• **To do**:
Among the entries that follow, tally the lines with the string "direction". Give no more than the number.

• **Listed records**:

(** ASCII lower-casing of [str.lower]: bytes outside [A-Z] are kept (the
    Arabic indicators have no case). *)
Definition lower_ascii (c : ascii) : ascii :=
  let n := nat_of_ascii c in
  if ((65 <=? n) && (n <=? 90))%nat then ascii_of_nat (n + 32)%nat else c.

Fixpoint lower (s : string) : string :=
  match s with
  | EmptyString => EmptyString
  | String c r => String (lower_ascii c) (lower r)
  end.

(** [needle in hay] for Python strings. *)
Fixpoint contains (needle hay : string) : bool :=
  if String.prefix needle hay then true
  else match hay with
       | EmptyString => false
       | String _ r => contains needle r
       end.

(** ** Python [str] on its UTF-8 bytes

    A Python string is held as its UTF-8 encoding; a character is a lead
    byte with the continuation bytes ([10xxxxxx]) that follow it. *)

Definition is_cont (b : ascii) : bool :=
  let n := nat_of_ascii b in ((128 <=? n) && (n <? 192))%nat.

(** [len(s)] *)
Fixpoint py_len (s : string) : nat :=
  match s with
  | EmptyString => 0
  | String b r => (if is_cont b then 0 else 1) + py_len r
  end.

(** [s[:n]]: the first [n] characters. *)
Fixpoint py_take (n : nat) (s : string) : string :=
  match s with
  | EmptyString => EmptyString
  | String b r =>
      if is_cont b then String b (py_take n r)
      else match n with
           | O => EmptyString
           | S n' => String b (py_take n' r)
           end
  end.

(** The characters of [s], each as its bytes. *)
Fixpoint py_chars (s : string) : list string :=
  match s with
  | EmptyString => []
  | String b r =>
      match py_chars r with
      | (String c _ as ch) :: rest =>
          if is_cont c then String b ch :: rest else String b EmptyString :: ch :: rest
      | chs => String b EmptyString :: chs
      end
  end.

(** [ord(ch)]: the code point of a character from its UTF-8 bytes. *)
Definition ord (ch : string) : Z :=
  let v b := Z.of_nat (nat_of_ascii b) in
  match list_ascii_of_string ch with
  | [b0] => v b0
  | [b0; b1] => Z.lor (Z.shiftl (Z.land (v b0) 31) 6) (Z.land (v b1) 63)
  | [b0; b1; b2] =>
      Z.lor (Z.shiftl (Z.land (v b0) 15) 12)
            (Z.lor (Z.shiftl (Z.land (v b1) 63) 6) (Z.land (v b2) 63))
  | [b0; b1; b2; b3] =>
      Z.lor (Z.shiftl (Z.land (v b0) 7) 18)
            (Z.lor (Z.shiftl (Z.land (v b1) 63) 12)
                   (Z.lor (Z.shiftl (Z.land (v b2) 63) 6) (Z.land (v b3) 63)))
  | _ => -1
  end%Z.

(** The digit zeros of the Unicode category Nd (Unicode 14.0, as in
    Python 3.11); each is followed by the digits one to nine. These are
    the characters of [\d] in a [str] regex, and the digits [int] reads. *)
Definition nd_zeros : list Z :=
  [0x30; 0x660; 0x6f0; 0x7c0; 0x966; 0x9e6; 0xa66; 0xae6;
   0xb66; 0xbe6; 0xc66; 0xce6; 0xd66; 0xde6; 0xe50; 0xed0;
   0xf20; 0x1040; 0x1090; 0x17e0; 0x1810; 0x1946; 0x19d0; 0x1a80;
   0x1a90; 0x1b50; 0x1bb0; 0x1c40; 0x1c50; 0xa620; 0xa8d0; 0xa900;
   0xa9d0; 0xa9f0; 0xaa50; 0xabf0; 0xff10; 0x104a0; 0x10d30; 0x11066;
   0x110f0; 0x11136; 0x111d0; 0x112f0; 0x11450; 0x114d0; 0x11650; 0x116c0;
   0x11730; 0x118e0; 0x11950; 0x11c50; 0x11d50; 0x11da0; 0x16a60; 0x16ac0;
   0x16b50; 0x1d7ce; 0x1d7d8; 0x1d7e2; 0x1d7ec; 0x1d7f6; 0x1e140; 0x1e2f0;
   0x1e950; 0x1fbf0]%Z.

(** [unicodedata.decimal(ch, None)] *)
Definition decimal (ch : string) : option Z :=
  let c := ord ch in
  match find (fun z => (z <=? c) && (c <=? z + 9))%Z nd_zeros with
  | Some z => Some (c - z)%Z
  | None => None
  end.

(** The code points for which [str.isspace()] holds (Python 3.11); these
    are what [str.strip()] removes. *)
Definition space_points : list Z :=
  [0x9; 0xa; 0xb; 0xc; 0xd; 0x1c; 0x1d; 0x1e;
   0x1f; 0x20; 0x85; 0xa0; 0x1680; 0x2000; 0x2001; 0x2002;
   0x2003; 0x2004; 0x2005; 0x2006; 0x2007; 0x2008; 0x2009; 0x200a;
   0x2028; 0x2029; 0x202f; 0x205f; 0x3000]%Z.

Definition is_space_char (ch : string) : bool :=
  existsb (Z.eqb (ord ch)) space_points.

(** ** [build_search_url] *)

Definition base_url := "https://tickets.sar.com.sa/select-trip".

(** The dict [params] in insertion order. *)
Definition params (from_station to_station date direction : string)
  : list (string * string) :=
  [("DepartureStation", from_station);
   ("ArrivalStation", to_station);
   ("DepartureDateString", date);
   ("AdultCount", "1");
   ("ChildCount", "0");
   ("InfantCount", "0");
   ("DisabledCount", "0");
   ("CarerCount", "0");
   ("passengersCount", "1");
   ("Lang", "en");
   ("serviceType", "1");
   ("WithCarCargo", "false");
   ("TripDirection", direction)].

(** ["&".join(f"{k}={v}" for k, v in params.items())] *)
Definition join_query (ps : list (string * string)) : string :=
  String.concat "&" (map (fun kv => fst kv ++ "=" ++ snd kv) ps).

Definition build_search_url (from_station to_station date direction : string)
  : string :=
  base_url ++ "?" ++ join_query (params from_station to_station date direction).

(** ** Dates: [datetime.strptime], [strftime], [+ timedelta(days=1)] *)

Open Scope Z_scope.

Record datetime := mk_datetime { year : Z; month : Z; day : Z }.

Definition MINYEAR : Z := 1.
Definition MAXYEAR : Z := 9999.

Definition is_leap (y : Z) : bool :=
  (Z.modulo y 4 =? 0) && (negb (Z.modulo y 100 =? 0) || (Z.modulo y 400 =? 0)).

Definition days_in_month (y m : Z) : Z :=
  if m =? 2 then (if is_leap y then 29 else 28)
  else if (m =? 4) || (m =? 6) || (m =? 9) || (m =? 11) then 30
  else 31.

(** Comparison of two datetimes (all time fields are zero here):
    lexicographic on (year, month, day). *)
Definition dt_le (a b : datetime) : bool :=
  (year a <? year b)
  || ((year a =? year b)
      && ((month a <? month b) || ((month a =? month b) && (day a <=? day b)))).

(** [current + timedelta(days=1)]: CPython's [normalize_y_m_d] for a day
    one past the end of its month moves to the first of the next month,
    then rejects a year outside [MINYEAR, MAXYEAR]. *)
Definition add_one_day (dt : datetime) : result datetime :=
  let y := year dt in let m := month dt in let d := day dt + 1 in
  if d <=? days_in_month y m then Ok (mk_datetime y m d)
  else if m + 1 <=? 12 then Ok (mk_datetime y (m + 1) 1)
  else if y + 1 <=? MAXYEAR then Ok (mk_datetime (y + 1) 1 1)
  else Err (OverflowError "date value out of range").

(** Decimal digits of [n], zero padded to [width]. *)
Fixpoint digits_rev (fuel : nat) (n : Z) : list ascii :=
  match fuel with
  | O => []
  | S f => ascii_of_nat (48 + Z.to_nat (Z.modulo n 10))%nat :: digits_rev f (Z.div n 10)
  end.

Definition zpad (width : nat) (n : Z) : string :=
  string_of_list_ascii (rev (digits_rev width n)).

(** [strftime("%Y-%m-%d")]: glibc writes the year with no padding (year
    999 gives ["999"]), the month and the day on two digits. *)
Definition year_str (y : Z) : string :=
  if y <? 10 then zpad 1 y
  else if y <? 100 then zpad 2 y
  else if y <? 1000 then zpad 3 y
  else zpad 4 y.

Definition strftime (dt : datetime) : string :=
  year_str (year dt) ++ "-" ++ zpad 2 (month dt) ++ "-" ++ zpad 2 (day dt).

(** The character [ch] is the ASCII character [c]. *)
Definition is_char (c : ascii) (ch : string) : bool :=
  String.eqb ch (String c EmptyString).

(** The character [ch] is an ASCII character in [lo .. hi]. *)
Definition char_in (lo hi : ascii) (ch : string) : bool :=
  match ch with
  | String b EmptyString =>
      ((nat_of_ascii lo <=? nat_of_ascii b) && (nat_of_ascii b <=? nat_of_ascii hi))%nat
  | _ => false
  end.

(** The value of an ASCII digit. *)
Definition ascii_digit (ch : string) : Z := ord ch - 48.

(** The regex of [_strptime] for [%m]: [1[0-2]|0[1-9]|[1-9]], first
    alternative that matches; returns the value and the rest. *)
Definition match_m (s : list string) : option (Z * list string) :=
  match s with
  | c1 :: c2 :: r =>
      if is_char "1" c1 && char_in "0" "2" c2 then Some (10 + ascii_digit c2, r)
      else if is_char "0" c1 && char_in "1" "9" c2 then Some (ascii_digit c2, r)
      else if char_in "1" "9" c1 then Some (ascii_digit c1, c2 :: r)
      else None
  | [c1] => if char_in "1" "9" c1 then Some (ascii_digit c1, []) else None
  | [] => None
  end.

(** [%d]: [3[01]|[12]\d|0[1-9]|[1-9]| [1-9]], where [\d] is any Unicode
    decimal digit. *)
Definition match_d (s : list string) : option (Z * list string) :=
  match s with
  | c1 :: c2 :: r =>
      if is_char "3" c1 && char_in "0" "1" c2 then Some (30 + ascii_digit c2, r)
      else match (if char_in "1" "2" c1 then decimal c2 else None) with
           | Some v => Some (10 * ascii_digit c1 + v, r)
           | None =>
               if is_char "0" c1 && char_in "1" "9" c2 then Some (ascii_digit c2, r)
               else if char_in "1" "9" c1 then Some (ascii_digit c1, c2 :: r)
               else if is_char " " c1 && char_in "1" "9" c2 then Some (ascii_digit c2, r)
               else None
           end
  | [c1] => if char_in "1" "9" c1 then Some (ascii_digit c1, []) else None
  | [] => None
  end.

(** [%Y]: [\d\d\d\d], read by [int]. *)
Definition match_Y (s : list string) : option (Z * list string) :=
  match s with
  | a :: b :: c :: d :: r =>
      match decimal a, decimal b, decimal c, decimal d with
      | Some a', Some b', Some c', Some d' => Some (1000 * a' + 100 * b' + 10 * c' + d', r)
      | _, _, _, _ => None
      end
  | _ => None
  end.

(** [datetime.strptime(s, "%Y-%m-%d")]: the format regex is matched on the
    characters of [s] from the start, leftover text is "unconverted data",
    and the date is then checked by [datetime_date(year, month, day)]. *)
Definition strptime (s : string) : result datetime :=
  let nomatch := Err (ValueError ("time data '" ++ s ++ "' does not match format '%Y-%m-%d'")) in
  match match_Y (py_chars s) with
  | Some (y, c1 :: r1) =>
      if negb (is_char "-" c1) then nomatch else
      match match_m r1 with
      | Some (m, c2 :: r2) =>
          if negb (is_char "-" c2) then nomatch else
          match match_d r2 with
          | Some (d, r3) =>
              match r3 with
              | [] =>
                  if y <? MINYEAR then Err (ValueError "year 0 is out of range")
                  else if days_in_month y m <? d then Err (ValueError "day is out of range for month")
                  else Ok (mk_datetime y m d)
              | _ => Err (ValueError ("unconverted data remains: " ++ String.concat EmptyString r3))
              end
          | None => nomatch
          end
      | _ => nomatch
      end
  | _ => nomatch
  end.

• **Response to the exercise**:
4